Here is a quick review.
The good stuff is:
- It is darn small, and reasonably light.
- No setup required (plug in, pause for recognition, then it worked straight away – fark!).
- Comes with a nice handy carry sleeve, so that it won’t get wrecked by your other gear.
- Far better sound quality than standard laptop speakers.
- It looks nice – all silver and smooth, not a fugly blob of black plastic.
The bad (only the obvious and the trivial):
- As it needs power from the USB, you’ll go through battery life in no time. Use it when plugged in to power and there is no issue.
- No tech solution can deliver high end sound, especially high end bass sound in a manner to replace a good multi-speaker setup. Do not have the illusion that the SoundBar will be a home stereo. Better, but not a holy grail.
- Carry case should be slightly bigger, so it can also hold the cables. You can squish them in, but it takes a few minutes.
Overall: It would make an excellent gift for a techie who works regularly with a laptop or ipod/iphone on the road, and for aus$60 its reaonsable.
I didn’t want a Soundbar until I tested it, and now I am very glad to have it. It is already in my laptop bag.
As a longer explanation of what the SoundBar is like, I decided to test the unit in a real scenario.
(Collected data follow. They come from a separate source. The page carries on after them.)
Definition iupdate (ip : nat) : M (fsst L) unit := iupdate_ext ip 0.

(** ** Writing *)

Fixpoint writei_loop (fuel : nat) (ip : nat) (src : list Z) (tot off n : Z) : M (fsst L) Z :=
  if n <=? tot then ret off else
  match fuel with
  | O => halt OutOfFuel
  | S fuel =>
      let! i := get_inode ip in
      let! addr := bmap ip (off / BSIZE) in
      let! bp := in_low (bread (i_dev i) addr) in
      let m := Z.min (n - tot) (BSIZE - off mod BSIZE) in
      let! bytes := slice src tot m in
      let! d := in_low (bdata bp) in
      in_low (bset bp (splice (Z.to_nat (off mod BSIZE)) bytes d)) ;;;
      in_low (log_write bp) ;;;
      in_low (brelse bp) ;;;
      writei_loop fuel ip src (u32 (tot + m)) (u32 (off + m)) n
  end.

(** The write of one replica, by the [writei] given. *)
Definition write_child (writei : nat -> M (fsst L) Z) (dev child : Z) : M (fsst L) unit :=
  if child =? 0 then ret tt else
  let! ic := iget dev (u32 child) in
  ilock_ext ic 0 ;;;
  writei ic ;;;
  iunlock ic.

(** Replicas of replicas again; each of them is locked in turn. *)
Fixpoint writei_ext_fuel (fuel : nat) (ip : nat) (src : list Z) (off n skip : Z) : M (fsst L) Z :=
  let! i := get_inode ip in
  if i_type i =? T_DEV then
    match (if (i_major i <? 0) || (NDEV <=? i_major i) then None else devsw_write (i_major i)) with
    | None => ret (-1)
    | Some f => f ip src (i32 n)
    end
  else if (i_size i <? off) || (u32 (off + n) <? off) then ret (-1)
  else if MAXFILE * BSIZE <? u32 (off + n) then ret (-1)
  else
    let! off' := writei_loop RWFUEL ip src 0 off n in
    (if skip =? 0 then
       let writei := fun ic => match fuel with
                               | O => halt OutOfFuel
                               | S fuel => writei_ext_fuel fuel ic src off n 0
                               end in
       let! i := get_inode ip in
       write_child writei (i_dev i) (i_child1 i) ;;;
       let! i := get_inode ip in
       write_child writei (i_dev i) (i_child2 i)
     else ret tt) ;;;
    let! i := get_inode ip in
    if i_type i =? T_DITTO then ret (i32 n) else
    (if (0 <? n) && (i_size i <? off') then upd_inode ip (i_upd_d (d_set_size off')) else ret tt) ;;;
    let! i := get_inode ip in
    (if negb (i_type i =? T_DEV) then iupdate_ext ip skip else ret tt) ;;;
    ret (i32 n).

Definition writei_ext (ip : nat) (src : list Z) (off n skip : Z) : M (fsst L) Z :=
  writei_ext_fuel LOCKFUEL ip src off n skip.
Definition writei (ip : nat) (src : list Z) (off n : Z) : M (fsst L) Z := writei_ext ip src off n 0.
Lemma split_app e r : SLASH ∉ e ->
  split (e ++ r) = match split r with f :: fs => (e ++ f) :: fs | [] => [e] end.
Proof.
  induction e as [|c e IH]; intros He; cbn [app split].
  - destruct (split r) eqn:E; [|done]. destruct r as [|c r]; [done|]. cbn in E.
    destruct (c =? SLASH); [done|]. by destruct (split r).
  - rewrite (proj2 (Z.eqb_neq c SLASH)) by set_solver. rewrite IH by set_solver. by destruct (split r).
Qed.

Lemma elements_app e r : SLASH ∉ e -> e <> [] -> head r = None \/ head r = Some SLASH ->
  elements (e ++ r) = e :: elements r.
Proof.
  intros He Hn Hr. unfold elements. rewrite split_app by done.
  assert (exists fs, split r = [] :: fs) as [fs ->].
  { destruct r as [|c r]; [by exists []|]. destruct Hr as [Hr|[= ->]]; [done|]. by exists (split r). }
  rewrite app_nil_r, !filter_cons. rewrite decide_True by done. by rewrite decide_False by auto.
Qed.

Lemma skip_slashes_spec p : 0 ∉ p ->
  exists q, skip_slashes (p ++ [0]) = Some (q ++ [0]) /\ elements q = elements p /\ head q <> Some SLASH /\
    (0 ∉ q) /\ (length q <= length p)%nat.
Proof.
  induction p as [|c p IH]; intros H0; cbn [app skip_slashes]; [by exists []|].
  destruct (Z.eqb_spec c SLASH) as [->|Hc].
  - destruct IH as (q & ? & Hq & ? & ? & ?); [set_solver|]. exists q. rewrite elements_slash. cbn. split_and!; try done. lia.
  - exists (c :: p). split_and!; try done. by intros [= ->].
Qed.

Lemma take_elem_spec q : 0 ∉ q ->
  exists e r, take_elem (q ++ [0]) = Some (e, r ++ [0]) /\ q = e ++ r /\ (SLASH ∉ e) /\
    (head r = None \/ head r = Some SLASH).
Proof.
  induction q as [|c q IH]; intros H0; cbn [app take_elem].
  - exists [], []. split_and!; try done; [set_solver|by left].
  - destruct (Z.eqb_spec c SLASH) as [->|Hc]; cbn [orb].
    + exists [], (SLASH :: q). split_and!; try done; [set_solver|by right].
    + rewrite (proj2 (Z.eqb_neq c 0)) by set_solver. destruct IH as (e & r & -> & -> & He & Hr); [set_solver|].
      exists (c :: e), r. split_and!; try done. set_solver.
Qed.

Lemma field_take n (l : list Z) : 0 ∉ l -> field n l = take n l.
Proof.
  revert l. induction n; intros [|c l] Hl; cbn; try done.
  rewrite (proj2 (Z.eqb_neq c 0)) by set_solver. f_equal. apply IHn. set_solver.
Qed.

Lemma field_app_zeros_mid n (e rest : list Z) : 0 ∉ e -> (length e < n)%nat -> field n (e ++ 0 :: rest) = e.
Proof.
  revert n. induction e as [|c e IH]; intros n He Hl; destruct n; cbn in *; try lia; [done|].
  rewrite (proj2 (Z.eqb_neq c 0)) by set_solver. f_equal. apply IH; [set_solver|lia].
Qed.

Lemma store_name_spec e name : 0 ∉ e -> length name = Z.to_nat DIRSIZ ->
  field (Z.to_nat DIRSIZ) (store_name e name) = take (Z.to_nat DIRSIZ) e /\
  length (store_name e name) = Z.to_nat DIRSIZ.
Proof.
  intros He Hn. unfold store_name. set (n := Z.to_nat DIRSIZ) in *.
  destruct (Nat.leb_spec n (length e)) as [Hl|Hl].
  - assert (Ht : length (take n e) = n) by (rewrite length_take; lia).
    unfold splice. rewrite Ht. cbn [take app Nat.add]. rewrite drop_ge by lia. rewrite app_nil_r. split; [|done].
    rewrite field_take; [apply take_ge; lia|]. intros Hin. apply He. by apply (subseteq_take n e).
  - change (splice 0 e name) with (e ++ drop (length e) name).
    split; [|rewrite length_insert, length_app, length_drop; lia]. destruct (drop (length e) name) as [|x rest] eqn:E.
    { apply (f_equal length) in E. rewrite length_drop in E. cbn in E. lia. }
    rewrite insert_app_r_alt, Nat.sub_diag by lia. cbn [insert list_insert].
    rewrite (field_app_zeros_mid n e rest) by (done || lia). rewrite take_ge by lia. done.
Qed.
Instead of testing at home, I didn’t start playing with it until I was sitting in our holiday house, 200kms out of the city, far away from a phoneline and the internet. This was primarily so that I could really see what it would be like to use if I was actually “on-the-road” and short on bandwidth.
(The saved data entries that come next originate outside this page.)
(** A map that gains the block [b] at [bn], its indirect block staying in place. *)
Lemma extend_by v' d' bn :
  0 <= bn < MAXFILE -> wf_dinode d' -> direct d' NDIRECT = direct d NDIRECT -> file_addr v d bn = 0 ->
  (forall k, 0 <= k < MAXFILE -> file_addr v' d' k = if decide (k = bn) then b else file_addr v d k) ->
  (forall x, 0 <= x < sb_size sb ->
     used (v' (bm sb)) x = if decide (x = b) then true else used (v (bm sb)) x) ->
  (forall x, used (v (bm sb)) x = true -> x <> bm sb -> (x <> 0 -> x <> direct d NDIRECT) -> v' x = v x) ->
  v' b = zero_block ->
  d' = Dinode (di_type d) (di_major d) (di_minor d) (di_nlink d) (di_size d)
         (di_addrs d') (di_child1 d) (di_child2 d) (di_checksum d) ->
  extended sb v v' d d'.
Proof.
  intros Hbn Hwf Hind Hold Haddr Hused Hview Hself Hfields.
  pose proof ext_range as (Hbm & Hb1 & Hb2 & Hb3 & Hb4 & Hb5).
  assert (Hdata : forall a, data_block sb v a -> data_block sb v' a).
  { intros a [Hr Hu]. split; [done|]. rewrite Hused by lia. by case_decide. }
  assert (Hnew : data_block sb v' b).
  { destruct Hb as [Hr _]. split; [done|]. rewrite Hused by lia. by rewrite decide_True. }
  constructor; try done.
  - constructor; [done| | |].
    + intros a [Ha0 [Ha|(k & Hk & Ha)]].
      * rewrite Hind in Ha. apply Hdata, F. split; [done|by left].
      * rewrite Haddr in Ha by lia. case_decide; subst a; [apply Hnew|].
        apply Hdata, F. by apply in_file_addr.
    + intros b1 b2 Hb1' Hb2'. rewrite !Haddr by lia. repeat case_decide; subst; try done.
      * intros E Hn. exfalso. apply (in_file_not_new (file_addr v d b2)); [|done]. apply in_file_addr; [done|congruence].
      * intros E Hn. exfalso. by apply (in_file_not_new (file_addr v d b1)); [apply in_file_addr|].
      * by apply F.
    + intros k Hk. rewrite Haddr, Hind by lia. case_decide.
      * intros _ E. destruct (Z.eqb_spec (direct d NDIRECT) 0); [congruence|].
        apply (in_file_not_new (direct d NDIRECT)); [split; [done|by left]|done].
      * by apply F.
  - intros k Hk Hn. rewrite Haddr by lia. rewrite decide_False by (intros ->; done). done.
  - intros k Hk Hz. rewrite Haddr by lia. by case_decide.
  - intros x Hx Hu Hxs Hi. apply Hview; [done|done|]. by rewrite <- Hind.
  - intros x Hx Hu. rewrite Hused by done. by case_decide.
  - intros a [Ha0 [Ha|(k & Hk & Ha)]].
    + left. split; [done|left]. by rewrite Ha.
    + rewrite Haddr in Ha by lia. case_decide; subst a; [right; apply Hb|left; by apply in_file_addr].
Qed.

(** A new direct block. *)
Lemma extend_direct bn :
  0 <= bn < NDIRECT -> direct d bn = 0 ->
  let v' := alloc_view sb b v in let d' := d_set_addr (Z.to_nat bn) b d in
  extended sb v v' d d' /\ file_addr v' d' bn = b.
Proof.
  intros Hbn H0 v' d'. pose proof ext_range as (Hbm & Hb1 & Hb2 & Hb3 & Hb4 & Hb5).
  pose proof (fo_wf _ _ _ F) as Hwf.
  assert (Hdir : forall k, 0 <= k -> direct d' k = if decide (k = bn) then b else direct d k).
  { intros k Hk. unfold d'. rewrite direct_set by (done || klia).
    destruct (decide (k = bn)) as [->|]; [by rewrite decide_True|]. rewrite decide_False by lia. done. }
  assert (Hind : direct d' NDIRECT = direct d NDIRECT) by (rewrite Hdir by klia; rewrite decide_False by lia; done).
  assert (Haddr : forall k, 0 <= k < MAXFILE -> file_addr v' d' k = if decide (k = bn) then b else file_addr v d k).
  { intros k Hk. rewrite <- (file_addr_alloc k). fold v'. unfold file_addr. rewrite Hind.
    destruct (Z.ltb_spec k NDIRECT); [apply Hdir; lia|]. by rewrite decide_False by lia. }
  assert (Hold : file_addr v d bn = 0).
  { unfold file_addr. by rewrite (proj2 (Z.ltb_lt bn NDIRECT)) by lia. }
  assert (Hmax : NDIRECT < MAXFILE) by klia.
  split; [|rewrite Haddr by lia; by rewrite decide_True].
  apply (extend_by v' d' bn); try done; try lia.
  - by apply wf_set_addr.
  - intros x. apply alloc_view_used.
  - intros x Hu Hx _. by apply alloc_view_same.
  - apply alloc_self.
Qed.

(** A new entry in the indirect block. *)
Lemma extend_indirect bn :
  NDIRECT <= bn < MAXFILE -> direct d NDIRECT <> 0 -> get_word (v (direct d NDIRECT)) (bn - NDIRECT) = 0 ->
  let v' := upd_view (direct d NDIRECT) (put_word (v (direct d NDIRECT)) (bn - NDIRECT) b) (alloc_view sb b v) in
  extended sb v v' d d /\ file_addr v' d bn = b.
Proof.
  intros Hbn Hi Hw0 v'. pose proof ext_range as (Hbm & Hb1 & Hb2 & Hb3 & Hb4 & Hb5).
  pose proof (fo_wf _ _ _ F) as Hwf. set (I := direct d NDIRECT) in *.
  assert (Hin : in_file v d I) by (split; [done|by left]).
  pose proof (in_file_not_new _ Hin) as HIb. destruct (fo_data _ _ _ F _ Hin) as [HIr HIu].
  assert (Haddr : forall k, 0 <= k < MAXFILE -> file_addr v' d k = if decide (k = bn) then b else file_addr v d k).
  { intros k Hk. unfold file_addr. fold I. destruct (Z.ltb_spec k NDIRECT); [by rewrite decide_False by lia|].
    rewrite (proj2 (Z.eqb_neq I 0) Hi). unfold v'. rewrite upd_view_eq. case_decide as E.
    - subst. apply get_put_word; [apply Hw|klia|done].
    - apply get_put_word_ne; [apply Hw|klia|klia|lia]. }
  assert (Hold : file_addr v d bn = 0).
  { unfold file_addr. fold I. rewrite (proj2 (Z.ltb_ge bn NDIRECT)), (proj2 (Z.eqb_neq I 0)) by (done || lia). done. }
  assert (Hmax : NDIRECT < MAXFILE /\ 0 < NDIRECT) by klia.
  split; [|rewrite Haddr by lia; by rewrite decide_True].
  apply (extend_by v' d bn); try done; try lia.
  - intros x Hx. unfold v'. rewrite upd_view_ne by lia. by apply alloc_view_used.
  - intros x Hu Hx Hxi. unfold v'. rewrite upd_view_ne by (intros ->; by apply Hxi). by apply alloc_view_same.
  - unfold v'. rewrite upd_view_ne by done. apply alloc_self.
  - by destruct d.
Qed.

(** A new, empty indirect block. *)
Lemma extend_ind_block :
  direct d NDIRECT = 0 ->
  let v' := alloc_view sb b v in let d' := d_set_addr (Z.to_nat NDIRECT) b d in
  extended sb v v' d d' /\ direct d' NDIRECT = b /\
  (forall bn, 0 <= bn < MAXFILE -> file_addr v' d' bn = file_addr v d bn).
Proof.
  intros H0 v' d'. pose proof ext_range as (Hbm & Hb1 & Hb2 & Hb3 & Hb4 & Hb5).
  pose proof (fo_wf _ _ _ F) as Hwf.
  assert (Hdir : forall k, 0 <= k -> direct d' k = if decide (k = NDIRECT) then b else direct d k).
  { intros k Hk. unfold d'. rewrite direct_set by (done || klia).
    destruct (decide (k = NDIRECT)) as [->|]; [by rewrite decide_True|]. by rewrite decide_False by klia. }
  assert (Hind : direct d' NDIRECT = b) by (rewrite Hdir by klia; by rewrite decide_True).
  assert (Haddr : forall bn, 0 <= bn < MAXFILE -> file_addr v' d' bn = file_addr v d bn).
  { intros bn Hbn. unfold file_addr. rewrite Hind, H0, Z.eqb_refl.
    destruct (Z.ltb_spec bn NDIRECT); [rewrite Hdir by lia; by rewrite decide_False by lia|].
    rewrite (proj2 (Z.eqb_neq b 0) Hb4). unfold v'. rewrite alloc_self. apply get_word_zero. }
  split_and!; try done. constructor.
  - constructor; [by apply wf_set_addr| | |].
    + intros a [Ha0 [Ha|(k & Hk & Ha)]].
      * rewrite Hind in Ha. subst a. apply data_new.
      * rewrite Haddr in Ha by lia. subst a. apply data_alloc, F. by apply in_file_addr.
    + intros b1 b2 Hb1' Hb2'. rewrite !Haddr by lia. by apply F.
    + intros k Hk. rewrite Haddr, Hind by lia. intros Hn. by apply in_file_not_new, in_file_addr.
  - intros k Hk _. by apply Haddr.
  - intros k Hk E. rewrite Haddr by lia. done.
  - intros x Hx Hu _ _. by apply alloc_view_same.
  - intros x Hx Hu. unfold v'. rewrite alloc_view_used by done. by case_decide.
  - intros a [Ha0 [Ha|(k & Hk & Ha)]].
    + right. rewrite Hind in Ha. subst a. apply Hb.
    + left. rewrite Haddr in Ha by lia. subst a. by apply in_file_addr.
  - done.
  - done.
Qed.
End Extend.

Lemma extended_refl sb v d : file_map sb v d -> extended sb v v d d.
Proof. intros F. constructor; intros; try done; by (left || destruct d). Qed.

Lemma extended_trans sb v1 v2 v3 d1 d2 d3 :
  0 <= bm sb -> extended sb v1 v2 d1 d2 -> extended sb v2 v3 d2 d3 ->
  (forall x, 0 <= x < sb_size sb -> used (v1 (bm sb)) x = true -> (x <> 0 -> x <> direct d3 NDIRECT) ->
     x <> bm sb -> x <> 0 -> x <> direct d2 NDIRECT) ->
  (forall bn, 0 <= bn < MAXFILE -> file_addr v1 d1 bn = 0 -> file_addr v2 d2 bn <> 0 ->
     v3 (file_addr v2 d2 bn) = zero_block) ->
  extended sb v1 v3 d1 d3.
Proof.
  intros Hbm E1 E2 Hind Hz. constructor; try apply E2.
  - intros bn Hb Hn. rewrite (ex_addr _ _ _ _ _ E2); [|done|]; rewrite (ex_addr _ _ _ _ _ E1); done.
  - intros bn Hb H0 H3. destruct (decide (file_addr v2 d2 bn = 0)) as [E|E].
    + by apply (ex_zero _ _ _ _ _ E2).
    + rewrite (ex_addr _ _ _ _ _ E2) by done. by apply Hz.
  - intros x Hx Hu Hr Hi. rewrite (ex_view _ _ _ _ _ E2); try done; [|by apply (ex_used _ _ _ _ _ E1)].
    apply (ex_view _ _ _ _ _ E1); auto.
  - intros x Hx Hu. apply (ex_used _ _ _ _ _ E2); [done|]. by apply (ex_used _ _ _ _ _ E1).
  - intros a Ha. destruct (ex_fresh _ _ _ _ _ E2 a Ha) as [H|H]; [by apply E1|].
    right. destruct (used (v1 (bm sb)) a) eqn:Eu; [|done].
    destruct (fo_data _ _ _ (ex_map _ _ _ _ _ E2) a Ha) as [Hr _].
    rewrite (ex_used _ _ _ _ _ E1) in H; [done|lia|done].
  - intros Hn. rewrite (ex_ind _ _ _ _ _ E2); rewrite (ex_ind _ _ _ _ _ E1); done.
  - rewrite (ex_fields _ _ _ _ _ E2) at 1. rewrite (ex_fields _ _ _ _ _ E1). done.
Qed.

Lemma extended_ext sb v v' v'' d d' :
  (forall x, v' x = v'' x) -> extended sb v v' d d' -> extended sb v v'' d d'.
Proof.
  intros E X. pose proof (fun bn => file_addr_ext v' v'' d' bn E) as Ea. constructor; try apply X.
  - by eapply file_map_ext, X.
  - intros bn. rewrite Ea. apply X.
  - intros bn. rewrite Ea, <- E. apply X.
  - intros x. rewrite <- E. apply X.
  - intros x. rewrite <- E. apply X.
  - intros a Ha. eapply (ex_fresh _ _ _ _ _ X), in_file_ext, Ha. done.
Qed.

(** The extended file reads as before: a hole reads as zeroes, and so does a new
    block. *)
Lemma extended_block sb v v' d d' bn :
  0 < bm sb -> file_map sb v d -> extended sb v v' d d' -> 0 <= bn < MAXFILE ->
  file_block v' d' bn = file_block v d bn.
Proof.
  intros Hbm F X Hb. unfold file_block. destruct (Z.eqb_spec (file_addr v d bn) 0) as [H0|H0].
  - destruct (Z.eqb_spec (file_addr v' d' bn) 0); [done|]. by apply (ex_zero _ _ _ _ _ X).
  - rewrite (ex_addr _ _ _ _ _ X) by done. rewrite (proj2 (Z.eqb_neq _ _) H0).
    destruct (fo_data _ _ _ F (file_addr v d bn)) as [Hr Hu]; [by apply in_file_addr|].
    apply (ex_view _ _ _ _ _ X); [lia|done|lia|]. intros _. rewrite <- (ex_addr _ _ _ _ _ X) by done.
    apply (fo_ind _ _ _ (ex_map _ _ _ _ _ X)); [done|]. by rewrite (ex_addr _ _ _ _ _ X).
Qed.

Lemma extended_byte sb v v' d d' x :
  0 < bm sb -> file_map sb v d -> extended sb v v' d d' -> 0 <= x < MAXFILE * BSIZE ->
  file_byte v' d' x = file_byte v d x.
Proof.
  intros Hbm F X Hx. unfold file_byte. erewrite extended_block; try done.
  split; [apply Z.div_pos; klia|apply Z.div_lt_upper_bound; klia].
Qed.

(** ** Storing bytes in a block of a file *)

Section Store.
Context (sb : superblock) (v : Z -> list Z) (d : dinode) (bn : Z) (o : nat) (bytes : list Z).
Context (F : file_map sb v d) (Hbm : 0 < bm sb) (Hbn : 0 <= bn < MAXFILE) (Ha : file_addr v d bn <> 0).
Context (Hw : wf_block (v (file_addr v d bn))) (Hl : (o + length bytes <= Z.to_nat BSIZE)%nat).
Local Abbreviation a := (file_addr v d bn).
Local Abbreviation v' := (upd_view a (splice o bytes (v a)) v).

Lemma store_addr k : file_addr v' d k = file_addr v d k.
Proof.
  unfold file_addr at 1 4. destruct (k <? NDIRECT); [done|].
  destruct (direct d NDIRECT =? 0); [done|]. rewrite upd_view_ne; [done|].
  intros E. by apply (fo_ind _ _ _ F bn Hbn Ha).
Qed.

Lemma store_map : file_map sb v' d.
Proof.
  assert (Hu : v' (bm sb) = v (bm sb)).
  { apply upd_view_ne. destruct (fo_data _ _ _ F a); [by apply in_file_addr|lia]. }
  constructor; try apply F.
  - intros x [Hx [E|(k & Hk & E)]]; unfold data_block; rewrite Hu; apply F; split; auto.
    right. exists k. by rewrite <- store_addr.
  - intros b1 b2. rewrite !store_addr. apply F.
  - intros k. rewrite store_addr. apply F.
Qed.

Lemma store_byte x : 0 <= x < MAXFILE * BSIZE ->
  file_byte v' d x =
  if decide (bn * BSIZE + Z.of_nat o <= x < bn * BSIZE + Z.of_nat (o + length bytes))
  then get_byte bytes (Z.to_nat (x - (bn * BSIZE + Z.of_nat o))) else file_byte v d x.
Proof.
  intros Hx. pose proof (Z.div_mod x BSIZE ltac:(klia)) as Hdm.
  pose proof (Z.mod_pos_bound x BSIZE ltac:(klia)) as Hmod.
  assert (Hxb : 0 <= x / BSIZE < MAXFILE) by (split; [apply Z.div_pos; klia|apply Z.div_lt_upper_bound; klia]).
  assert (Hs : (o + length bytes <= length (v a))%nat) by (destruct Hw as [-> _]; done).
  unfold file_byte, file_block. rewrite store_addr.
  destruct (decide (x / BSIZE = bn)) as [E|E].
  - rewrite E, (proj2 (Z.eqb_neq _ _) Ha), upd_view_eq. unfold get_byte. case_decide.
    + rewrite lookup_splice_in by klia. do 2 f_equal. klia.
    + rewrite lookup_splice_out by klia. done.
  - rewrite decide_False by klia. destruct (Z.eqb_spec (file_addr v d (x / BSIZE)) 0) as [|Hn]; [done|].
    rewrite upd_view_ne; [done|]. intros Ea. apply E. by apply (fo_inj _ _ _ F).
Qed.
End Store.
The physical appearance is really darn nice. Not stupid enough to make you feel silly to own it (like some ipod hello-kitty covers), but stylish enough – nerd worthy. It is clearly designed to sit on its long side, and I placed the SoundBar behind the laptop so that the sound reverbrated through the room and didn’t blast me in the face.
As the Soundbar supports both usb for laptops and steroe plug for iphones, I’ll cover them with two different comments.
Using a Soundbar with a laptop
Setting up was bloody simple. Unwrap the unit, unwrap the cable, plug everything in, and it just worked. This kind of staggered me as I expected a “please insert driver“, or “restart windows” rubbish – but none of this is required.
My laptop already has excellent sound, from a set of built-in dual harman/kardon speakers. We regularly use just the laptop speakers when playing background music at dinner, so an external sound unit would need to be pretty good.
Then I opened up my iTunes library and started thumbing through some albums to see what I thought of music that I like, and the difference.
- Beastie Boys, Licensed to Ill (yelling/chatter/sqeaks noises)
- Nirvana, Nevermind (lots of bass and grundgy)
- The Flaming Lips, Yoshimi Battles the Pink Robots (because it was new to me)
It really worked.
The sound difference from my in-built speakers was very noticable improvement in mid range sounds, same and basic sound in lower range. I guess the bass didn’t carry the sound of a full system, and bass is something that a lot of my musc contains. You’ll still notice that this is a small unit – and that is more to do with the physics of what can be plausible rather than anything actually wrong with the unit. As a portable unit it is darn good.
What was odd is the sound control on the unit, is a small button on the end and somewhat hard to figure in operation. It took me a few minutes to work out that a single click increased volume, and a click and hold decreased the volume. Now I know its really very easy to use. I could have also read the instructions, but thats not how I generally like to learn technilogy.
Be warned too that it consumes a lot of power! No way in hell you’ll use this without mains power. Forget that totally.
Using a Soundbar with iPhone or iPod
I guess its bad that it still needs USB power, although I fully understand that without power the amp basically can’t do anything. It immediately made me think that a DC Power to USB cable (like I charge my iphone with) is a great companion to this unit; and once I plugged it in the music from the iPhone came through just as clearly as the music from the laptop. No apart from the need for an additional power source, the unit is operationally the same for ipods as it is for laptops via USB.
After using one, I’m kind of convinced that this is a great unit for folks who enjoy music and will appreciate having a better quality sound while traveling. Certainly good enough for us to use in the house for background music, and great for travelling.
- EB Games are apparently a good Australia wide distributor, selling the unit in store but not via the web.
- Edifier, although I could not find a Soundbar page, they have it listed as SoundToGo (which is a terrible product name). Why? When my brother saw it on the weekend he said, “Where did you get that soundbar”. Case closed.
Now by way of declaration I was sent the Soundbar to play with as part of a promotion of some sort, and as such I can say that I was not looking for a set of optional portable speakers. However now that I have some, I’m really pleased.